What you should do: Could you give the number of lines in the entries below that contain the word "trackedIdxs"? Only the number is wanted.

(Collected data)
Fixpoint pick_pcts (s : list float64) (ps : list float64)
    (out : list (float64 * float64)) : go S (list (float64 * float64)) :=
  match ps with
  | [] => Ret out
  | p :: ps =>
      let n := Z.of_nat (length s) in
      if n =? 0 then pick_pcts s ps (out ++ [(p, f64_zero)])
      else
        let i := pct_index n p in
        if i <? 0 then Panic "index out of range"
        else
          match s !! Z.to_nat i with
          | Some v => pick_pcts s ps (out ++ [(p, v)])
          | None => Panic "index out of range"
          end
  end.

Definition pcts (ps : list float64) : go S (list (float64 * float64)) :=
  do! s <- sorted_samples; pick_pcts s ps [].

Definition lat_avg : go S float64 :=
  do! n <- zoom_reads ll lat_count;
  if 0 <? n then
    do! sum <- zoom_reads ll lat_sum;
    Ret (f64_div (f64_of_Z sum) (f64_of_Z n))
  else Ret f64_zero.

Definition bins : go S (list histBin) :=
  do! s <- sorted_samples; Ret (fill_bins s empty_bins).
End latency.

(** ** Reading the limiter's counters

    What [reg.Gather] returns (client_model): metric families, their metrics,
    and the labels of each.  [GetCounter().GetValue()] of a metric that is no
    counter is 0. *)

Record LabelPair := mkLabel { lp_Name : string; lp_Value : string }.
Record Metric := mkMetric { m_Label : list LabelPair; m_Counter : option float64 }.
Record MetricFamily := mkFamily { mf_Name : string; mf_Metric : list Metric }.

Definition counter_value (m : Metric) : float64 := default f64_zero (m_Counter m).

Record pathMetrics := mkPath {
  pm_local : Z;
  pm_redis : Z;
  pm_redisEx : Z;
  pm_redisSkip : Z;
  pm_preBorrows : Z;
  pm_peer : Z;
  pm_peerProbes : Z;
  pm_peerStale : Z;
}.

Definition no_path : pathMetrics := mkPath 0 0 0 0 0 0 0 0.

Section gather.
Context `{FloatConv}.

(** [x += int64(m.GetCounter().GetValue())]. *)
Definition plus_counter (x : Z) (m : Metric) : Z :=
  to_i64 (x + f64_to_i64 (counter_value m)).

Definition add_local (pm : pathMetrics) (m : Metric) : pathMetrics :=
  mkPath (plus_counter (pm_local pm) m) (pm_redis pm) (pm_redisEx pm) (pm_redisSkip pm)
    (pm_preBorrows pm) (pm_peer pm) (pm_peerProbes pm) (pm_peerStale pm).
Definition add_redis (pm : pathMetrics) (m : Metric) : pathMetrics :=
  mkPath (pm_local pm) (plus_counter (pm_redis pm) m) (pm_redisEx pm) (pm_redisSkip pm)
    (pm_preBorrows pm) (pm_peer pm) (pm_peerProbes pm) (pm_peerStale pm).
Definition add_redisEx (pm : pathMetrics) (m : Metric) : pathMetrics :=
  mkPath (pm_local pm) (pm_redis pm) (plus_counter (pm_redisEx pm) m) (pm_redisSkip pm)
    (pm_preBorrows pm) (pm_peer pm) (pm_peerProbes pm) (pm_peerStale pm).
Definition add_redisSkip (pm : pathMetrics) (m : Metric) : pathMetrics :=
  mkPath (pm_local pm) (pm_redis pm) (pm_redisEx pm) (plus_counter (pm_redisSkip pm) m)
    (pm_preBorrows pm) (pm_peer pm) (pm_peerProbes pm) (pm_peerStale pm).
Definition add_preBorrows (pm : pathMetrics) (m : Metric) : pathMetrics :=
  mkPath (pm_local pm) (pm_redis pm) (pm_redisEx pm) (pm_redisSkip pm)
    (plus_counter (pm_preBorrows pm) m) (pm_peer pm) (pm_peerProbes pm) (pm_peerStale pm).
Definition add_peer (pm : pathMetrics) (m : Metric) : pathMetrics :=
  mkPath (pm_local pm) (pm_redis pm) (pm_redisEx pm) (pm_redisSkip pm)
    (pm_preBorrows pm) (plus_counter (pm_peer pm) m) (pm_peerProbes pm) (pm_peerStale pm).
Definition add_peerProbes (pm : pathMetrics) (m : Metric) : pathMetrics :=
  mkPath (pm_local pm) (pm_redis pm) (pm_redisEx pm) (pm_redisSkip pm)
    (pm_preBorrows pm) (pm_peer pm) (plus_counter (pm_peerProbes pm) m) (pm_peerStale pm).
Definition add_peerStale (pm : pathMetrics) (m : Metric) : pathMetrics :=
  mkPath (pm_local pm) (pm_redis pm) (pm_redisEx pm) (pm_redisSkip pm)
    (pm_preBorrows pm) (pm_peer pm) (pm_peerProbes pm) (plus_counter (pm_peerStale pm) m).

(** The loops over the labels of a metric. *)
Definition redis_label (m : Metric) (pm : pathMetrics) (lp : LabelPair) : pathMetrics :=
  if decide (lp_Name lp = "result") then
    if decide (lp_Value lp = "granted") then add_redis pm m else add_redisEx pm m
  else pm.

Definition probe_label (m : Metric) (pm : pathMetrics) (lp : LabelPair) : pathMetrics :=
  if decide (lp_Name lp = "result") then
    if decide (lp_Value lp = "granted") then add_peer pm m
    else if decide (lp_Value lp = "stale") then add_peerStale pm m
    else pm
  else pm.

(** The [switch] on the name of a family. *)
Definition gather_family (pm : pathMetrics) (mf : MetricFamily) : pathMetrics :=
  if decide (mf_Name mf = "krate_local_hits_total") then
    foldl add_local pm (mf_Metric mf)
  else if decide (mf_Name mf = "krate_redis_borrows_total") then
    foldl (λ pm m, foldl (redis_label m) pm (m_Label m)) pm (mf_Metric mf)
  else if decide (mf_Name mf = "krate_redis_skips_total") then
    foldl add_redisSkip pm (mf_Metric mf)
  else if decide (mf_Name mf = "krate_pre_borrows_total") then
    foldl add_preBorrows pm (mf_Metric mf)
  else if decide (mf_Name mf = "krate_peer_probes_total") then
    foldl (λ pm m, foldl (probe_label m) (add_peerProbes pm m) (m_Label m)) pm
      (mf_Metric mf)
  else pm.

(** [gatherPath], given what each registry gathers. *)
Definition gatherPath (regs : list (list MetricFamily)) : pathMetrics :=
  foldl (λ pm mfs, foldl gather_family pm mfs) no_path regs.

(** ** The distribution of the keys *)

Record keyDist := mkDist {
  kd_total : Z;
  kd_keys : Z;
  kd_zipfS : float64;
  kd_topHits : list Z;
  kd_topIdxs : list Z;
  kd_topRanks : list string;
}.

Definition trackedIdxs : list Z := [0; 1; 4; 9; 99; 999; 9999; 49999].
Definition trackedRanks : list string :=
  ["#1"; "#2"; "#5"; "#10"; "#100"; "#1K"; "#10K"; "#50K"].

(** [zipf i] is the [i]-th draw of the generator. *)
Definition count_draws (zipf : nat → Z) (n : nat) : gmap Z Z :=
  foldl (λ counts i, <[zipf i := to_i64 (default 0 (counts !! zipf i) + 1)]> counts) ∅
    (seq 0 n).

Definition sampled (total : Z) : Z := if 10000000 <? total then 10000000 else total.

Definition computeKeyDist (zipf : nat → Z) (total numKeys : Z) (s : float64) : keyDist :=
  let n := sampled total in
  let scale := f64_div (f64_of_Z total) (f64_of_Z n) in
  let counts := count_draws zipf (Z.to_nat n) in
  mkDist total numKeys s
    ((λ idx, f64_to_i64 (f64_mul (f64_of_Z (default 0 (counts !! idx))) scale))
       <$> trackedIdxs)
    trackedIdxs trackedRanks.
End gather.

(** ** Printing *)

Definition fmtNs (ns : float64) : string :=
  if f64_leb (f64_of_Z 1000000) ns then fmt_f 1 (f64_div ns (f64_of_Z 1000000)) +:+ "ms"
  else if f64_leb (f64_of_Z 1000) ns then fmt_f 1 (f64_div ns (f64_of_Z 1000)) +:+ "μs"
  else fmt_f 0 ns +:+ "ns".

Definition fmtN (n : Z) : string :=
  if 1000000000 <=? n then fmt_f 2 (f64_div (f64_of_Z n) (f64_of_Z 1000000000)) +:+ "B"
  else if 1000000 <=? n then fmt_f 2 (f64_div (f64_of_Z n) (f64_of_Z 1000000)) +:+ "M"
  else if 1000 <=? n then fmt_f 1 (f64_div (f64_of_Z n) (f64_of_Z 1000)) +:+ "K"
  else pretty n.

Definition fmtF (f : float64) : string :=
  if f64_leb (f64_of_Z 1000000) f then fmt_f 2 (f64_div f (f64_of_Z 1000000)) +:+ "M"
  else if f64_leb (f64_of_Z 1000) f then fmt_f 1 (f64_div f (f64_of_Z 1000)) +:+ "K"
  else fmt_f 0 f.

Definition pct (part total : Z) : float64 :=
  if total =? 0 then f64_zero
  else f64_mul (f64_div (f64_of_Z part) (f64_of_Z total)) (f64_of_Z 100).

(** A negative count makes [strings.Repeat] panic: [None]. *)
Definition bar_of (n : Z) (empty : string) : option string :=
  if n <? 0 then None
  else
    let bar := Repeat "█" (Z.to_nat n) in
    Some (if decide (bar = "") then empty else bar).

Section print.
Context `{FloatConv}.

(** The line [printPath] prints. *)
Definition printPath (label : string) (count total : Z) : option string :=
  let p := pct count total in
  let n := f64_to_i64 (f64_mul (f64_div p (f64_of_Z 100)) (f64_of_Z 30)) in
  let n := if (n =? 0) && (0 <? count) then 1 else n in
  bar ← bar_of n "·";
  Some ("│  " +:+ label +:+ " " +:+ fmt_width 10 (fmtN count) +:+ "  "
        +:+ fmt_width 5 (fmt_f 1 p) +:+ "% " +:+ bar).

Result below: 3